(* ===== verification/ClientBuilder.v ===== *)
(** * The configuration builder: crates/tls/client/src/{builder,client/builder}.rs

    [ConfigBuilder] is a type-state builder: one record per state, one function
    per method, from cipher suites to the [ClientConfig].  The theorems say
    which inputs it refuses and that what it builds satisfies the conditions
    under which the handshake is safe. *)

From Stdlib Require Import ZArith Lia.
From stdpp Require Import base tactics decidable option list numbers strings.
From S2P Require Import Prelude Codec Enums Base Extensions ExtensionTypes Hello Handshake Message Suites.
From S2P Require Import Effects ClientTypes HashHs ClientConfig Verify ClientHs ClientHsProps ClientHsSafe.

Open Scope Z_scope.

(** ** Suites, groups, versions *)

Record WantsKxGroups := mkWantsKxGroups { wk_cipher_suites : list SupportedCipherSuite }.
Record WantsVersions := mkWantsVersions {
  wv_cipher_suites : list SupportedCipherSuite; wv_kx_groups : list SupportedKxGroup }.
Record WantsVerifier := mkWantsVerifier {
  wr_cipher_suites : list SupportedCipherSuite; wr_kx_groups : list SupportedKxGroup;
  wr_versions : EnabledVersions }.

Definition DEFAULT_CIPHER_SUITES : list SupportedCipherSuite := ALL_CIPHER_SUITES.
Definition DEFAULT_VERSIONS : list SupportedProtocolVersion := ALL_VERSIONS.

Definition with_safe_defaults : WantsVerifier :=
  mkWantsVerifier DEFAULT_CIPHER_SUITES ALL_KX_GROUPS (EnabledVersions_new DEFAULT_VERSIONS).
Definition with_cipher_suites (cipher_suites : list SupportedCipherSuite) : WantsKxGroups :=
  mkWantsKxGroups cipher_suites.
Definition with_safe_default_cipher_suites : WantsKxGroups := with_cipher_suites DEFAULT_CIPHER_SUITES.
Definition with_kx_groups (b : WantsKxGroups) (kx_groups : list SupportedKxGroup) : WantsVersions :=
  mkWantsVersions (wk_cipher_suites b) kx_groups.
Definition with_safe_default_kx_groups (b : WantsKxGroups) : WantsVersions := with_kx_groups b ALL_KX_GROUPS.

(** Versions are compared by [SupportedProtocolVersion]'s derived equality. *)
Definition with_protocol_versions (b : WantsVersions) (versions : list SupportedProtocolVersion)
    : result Client.Error WantsVerifier :=
  let any_usable_suite := existsb (fun suite =>
    existsb (fun v => enum_eqb (spv_version v) (spv_version (scs_version suite))) versions)
    (wv_cipher_suites b) in
  if negb any_usable_suite then Err (Client.General "no usable cipher suites configured")
  else if is_empty (wv_kx_groups b) then Err (Client.General "no kx groups configured")
  else Ok (mkWantsVerifier (wv_cipher_suites b) (wv_kx_groups b) (EnabledVersions_new versions)).
Definition with_safe_default_protocol_versions (b : WantsVersions) : result Client.Error WantsVerifier :=
  with_protocol_versions b DEFAULT_VERSIONS.

(** ** Verifier and client certificate *)

Section Builder.
Context {DN : DnsNames} {WP : WebPkiTls}.

Record WantsTransparencyPolicyOrClientCert := mkWantsPolicy {
  wt_cipher_suites : list SupportedCipherSuite; wt_kx_groups : list SupportedKxGroup;
  wt_versions : EnabledVersions; wt_root_store : RootCertStore }.
Record WantsClientCert := mkWantsClientCert {
  wc_cipher_suites : list SupportedCipherSuite; wc_kx_groups : list SupportedKxGroup;
  wc_versions : EnabledVersions; wc_verifier : ServerCertVerifier }.

Definition with_root_certificates (b : WantsVerifier) (root_store : RootCertStore)
    : WantsTransparencyPolicyOrClientCert :=
  mkWantsPolicy (wr_cipher_suites b) (wr_kx_groups b) (wr_versions b) root_store.
Definition with_logs (b : WantsTransparencyPolicyOrClientCert) (ct_policy : option CertificateTransparencyPolicy)
    : WantsClientCert :=
  mkWantsClientCert (wt_cipher_suites b) (wt_kx_groups b) (wt_versions b)
    (web_pki_verifier (mkWebPkiVerifier (wt_root_store b) ct_policy)).
Definition with_certificate_transparency_logs (b : WantsTransparencyPolicyOrClientCert) (logs : list SctLog)
    (validation_deadline : Z) : WantsClientCert :=
  with_logs b (Some (mkCtPolicy logs validation_deadline)).

(** The session storage and the key log take no part in the handshake. *)
Definition with_client_cert_resolver (b : WantsClientCert) (client_auth_cert_resolver : ResolvesClientCert)
    : ClientConfig :=
  mkClientConfig (wc_cipher_suites b) (wc_kx_groups b) [] None client_auth_cert_resolver true
    (wc_versions b) true (wc_verifier b) false.
Definition with_no_client_auth (b : WantsClientCert) : ClientConfig :=
  with_client_cert_resolver b FailResolveClientCert.
Definition with_single_cert (any_supported_type : list byte -> option SigningKey) (b : WantsClientCert)
    (cert_chain : list Base.Certificate) (key_der : list byte) : result Client.Error ClientConfig :=
  resolver ← AlwaysResolvesClientCert any_supported_type cert_chain key_der;
  mret (with_client_cert_resolver b resolver).

(** ** What it builds *)

Lemma EnabledVersions_contains_new vs v : (v = ProtocolVersion.TLSv1_2 \/ v = ProtocolVersion.TLSv1_3) ->
  EnabledVersions_contains (EnabledVersions_new vs) v = existsb (fun x => enum_eqb (spv_version x) v) vs.
Proof.
  intros Hv. unfold EnabledVersions_new.
  assert (forall ev, EnabledVersions_contains (foldl (fun ev v =>
    match spv_version v with
    | ProtocolVersion.TLSv1_2 => mkEnabled (Some v) (ev_tls13 ev)
    | ProtocolVersion.TLSv1_3 => mkEnabled (ev_tls12 ev) (Some v)
    | _ => ev
    end) ev vs) v = EnabledVersions_contains ev v || existsb (fun x => enum_eqb (spv_version x) v) vs) as H.
  - induction vs as [|x vs IH]; intros ev; cbn [foldl existsb]; [by rewrite orb_false_r|].
    rewrite IH, orb_assoc. f_equal.
    destruct Hv as [-> | ->], ev as [[]  []], x as [[]]; reflexivity.
  - rewrite H. by destruct Hv as [-> | ->].
Qed.

(** The webpki and sct functions return. *)
Class WebPkiTotal := {
  ee_try_from_total der : ee_try_from der <> Panic;
  ee_verify_for_usage_total e roots ints t : ee_verify_for_usage e roots ints t <> Panic;
  ee_valid_for_name_total e name : ee_valid_for_name e name <> Panic;
  ee_verify_signature_total e alg msg sig : ee_verify_signature e alg msg sig <> Panic;
  verify_sct_total cert sct now logs : verify_sct cert sct now logs <> Panic }.

Context {WL : WebPkiTlsOk} {WT : WebPkiTotal}.

Lemma verify_scts_total logs cert now scts : forall failed, verify_scts logs cert now scts failed <> Panic.
Proof.
  induction scts as [|sct scts IH]; intros failed; cbn; [by destruct failed|].
  pose proof (verify_sct_total cert sct now logs). destruct (verify_sct _ _ _ _) as [|e|]; [done| |done].
  by destruct (should_be_fatal e).
Qed.

Lemma ct_verify_total p cert now scts : ct_verify p cert now scts <> Panic.
Proof.
  unfold ct_verify, unix_time_millis. destruct (_ || _); [done|]. destruct (unix_secs now); [|done]. cbn.
  destruct (_ <? _); [apply verify_scts_total|done].
Qed.

Lemma any_alg_total e algs msg sig : verify_sig_using_any_alg e algs msg sig <> Panic.
Proof.
  induction algs as [|alg algs IH]; cbn; [done|].
  pose proof (ee_verify_signature_total e alg msg sig). destruct (ee_verify_signature _ _ _ _) as [|[]|]; try done.
  destruct (from_alg_defined (E:=WebpkiError) alg) as [x ->]. done.
Qed.

Lemma web_pki_verifier_total v : verifier_total (web_pki_verifier v).
Proof.
  split; cbn [web_pki_verifier verify_server_cert verify_tls12_signature].
  - intros ee ints name scts ocsp now. unfold wv_verify_server_cert.
    np; [apply ee_try_from_total|apply ee_verify_for_usage_total| |apply ee_valid_for_name_total].
    destruct (wv_ct_policy v); [apply ct_verify_total|done].
  - intros msg cert dss. unfold verify_signed_struct. np; [by destruct (dss_scheme dss)|apply ee_try_from_total|apply any_alg_total].
Qed.

(** A suite of the list is for the version. *)
Definition suite_for (suites : list SupportedCipherSuite) (v : ProtocolVersion) : Prop :=
  exists s, In s suites /\ spv_version (scs_version s) = v.

Lemma suite_for_spec suites v :
  existsb (fun s => enum_eqb (spv_version (scs_version s)) v) suites = true <-> suite_for suites v.
Proof. rewrite existsb_exists. unfold suite_for. by setoid_rewrite enum_eqb_eq. Qed.

Lemma suite_for_version suites v : suite_for suites v -> v = ProtocolVersion.TLSv1_2 \/ v = ProtocolVersion.TLSv1_3.
Proof. intros ([] & _ & <-); auto. Qed.

Lemma with_protocol_versions_Ok b vs w : with_protocol_versions b vs = Ok w <->
  wv_kx_groups b <> [] /\ (exists v, In v vs /\ suite_for (wv_cipher_suites b) (spv_version v)) /\
  w = mkWantsVerifier (wv_cipher_suites b) (wv_kx_groups b) (EnabledVersions_new vs).
Proof.
  unfold with_protocol_versions. destruct (existsb _ (wv_cipher_suites b)) eqn:E; cbn [negb].
  - assert (exists v, In v vs /\ suite_for (wv_cipher_suites b) (spv_version v)) as Hs.
    { apply existsb_exists in E as (s & Hs & (v & Hv & He%enum_eqb_eq)%existsb_exists).
      exists v. split; [done|]. by exists s. }
    destruct (wv_kx_groups b); cbn [is_empty]; [by split; [|intros ([] & _)]|].
    split; [by intros [= <-]|by intros (_ & _ & ->)].
  - split; [done|]. intros (_ & (v & Hv & s & Hs & He) & _).
    assert (existsb (fun suite => existsb (fun v => enum_eqb (spv_version v) (spv_version (scs_version suite))) vs)
      (wv_cipher_suites b) = true) as Ht; [|by rewrite E in Ht].
    apply existsb_exists. exists s. split; [done|]. apply existsb_exists. exists v. by rewrite enum_eqb_eq.
Qed.

(** The versions a configuration supports: enabled, and with a suite. *)
Lemma supports_version_new config vs v : cc_versions config = EnabledVersions_new vs ->
  supports_version config v = true <->
  (exists x, In x vs /\ spv_version x = v) /\ suite_for (cc_cipher_suites config) v.
Proof.
  intros Hv. unfold supports_version. rewrite andb_true_iff, suite_for_spec, Hv.
  assert (suite_for (cc_cipher_suites config) v -> EnabledVersions_contains (EnabledVersions_new vs) v = true <->
    exists x, In x vs /\ spv_version x = v) as H; [|naive_solver].
  intros Hs. rewrite EnabledVersions_contains_new by (by eapply suite_for_version).
  rewrite existsb_exists. by setoid_rewrite enum_eqb_eq.
Qed.

(** the builder refuses a choice of versions exactly when no chosen suite
    is for one of them or no key exchange group was chosen.  A configuration
    it builds supports exactly the chosen versions that have a suite, so at
    least one, and without TLS 1.3 among the versions it meets the conditions
    of the handshake's type safety, whatever root store, transparency policy
    and (returning) client certificate resolver are added. *)
Theorem built_config_exact b vs policy roots resolver :
  ((exists w, with_protocol_versions b vs = Ok w) <->
   wv_kx_groups b <> [] /\ exists v, In v vs /\ suite_for (wv_cipher_suites b) (spv_version v)) /\
  forall w, with_protocol_versions b vs = Ok w ->
    let config := with_client_cert_resolver (with_logs (with_root_certificates w roots) policy) resolver in
    (forall v, supports_version config v = true <->
       (exists x, In x vs /\ spv_version x = v) /\ suite_for (cc_cipher_suites config) v) /\
    (exists v, supports_version config v = true) /\
    (~ In TLS13 vs -> resolver_total resolver ->
     config_ok config /\ supports_version config ProtocolVersion.TLSv1_2 = true).
Proof.
  split; [setoid_rewrite with_protocol_versions_Ok; naive_solver|].
  intros w (Hk & (v & Hv & Hs) & ->)%with_protocol_versions_Ok config.
  assert (forall v, supports_version config v = true <->
    (exists x, In x vs /\ spv_version x = v) /\ suite_for (cc_cipher_suites config) v) as Hsup.
  { intros. by apply supports_version_new. }
  split_and!; [done|exists (spv_version v); apply Hsup; eauto|]. intros H13 Hr.
  assert (supports_version config ProtocolVersion.TLSv1_3 = false) as Hn.
  { apply not_true_iff_false. intros ((x & Hx & Ex) & _)%Hsup. apply H13. destruct x. cbn in Ex. by rewrite Ex in Hx. }
  split; [split_and!; [done|apply web_pki_verifier_total|done]|].
  destruct (suite_for_version _ _ Hs) as [E|E]; rewrite <- ?E; [apply Hsup; eauto|].
  apply not_true_iff_false in Hn. destruct Hn. rewrite <- E. apply Hsup. eauto.
Qed.
End Builder.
============================================================
-- WHAT THE TASK ASKS --
Beginning at the first line of the data above, retype each line until you reach the line containing "which inputs it", and include that one too. Add nothing else.

-- RESULT OF THE TASK --
(* ===== verification/ClientBuilder.v ===== *)
(** * The configuration builder: crates/tls/client/src/{builder,client/builder}.rs

    [ConfigBuilder] is a type-state builder: one record per state, one function
    per method, from cipher suites to the [ClientConfig].  The theorems say
    which inputs it refuses and that what it builds satisfies the conditions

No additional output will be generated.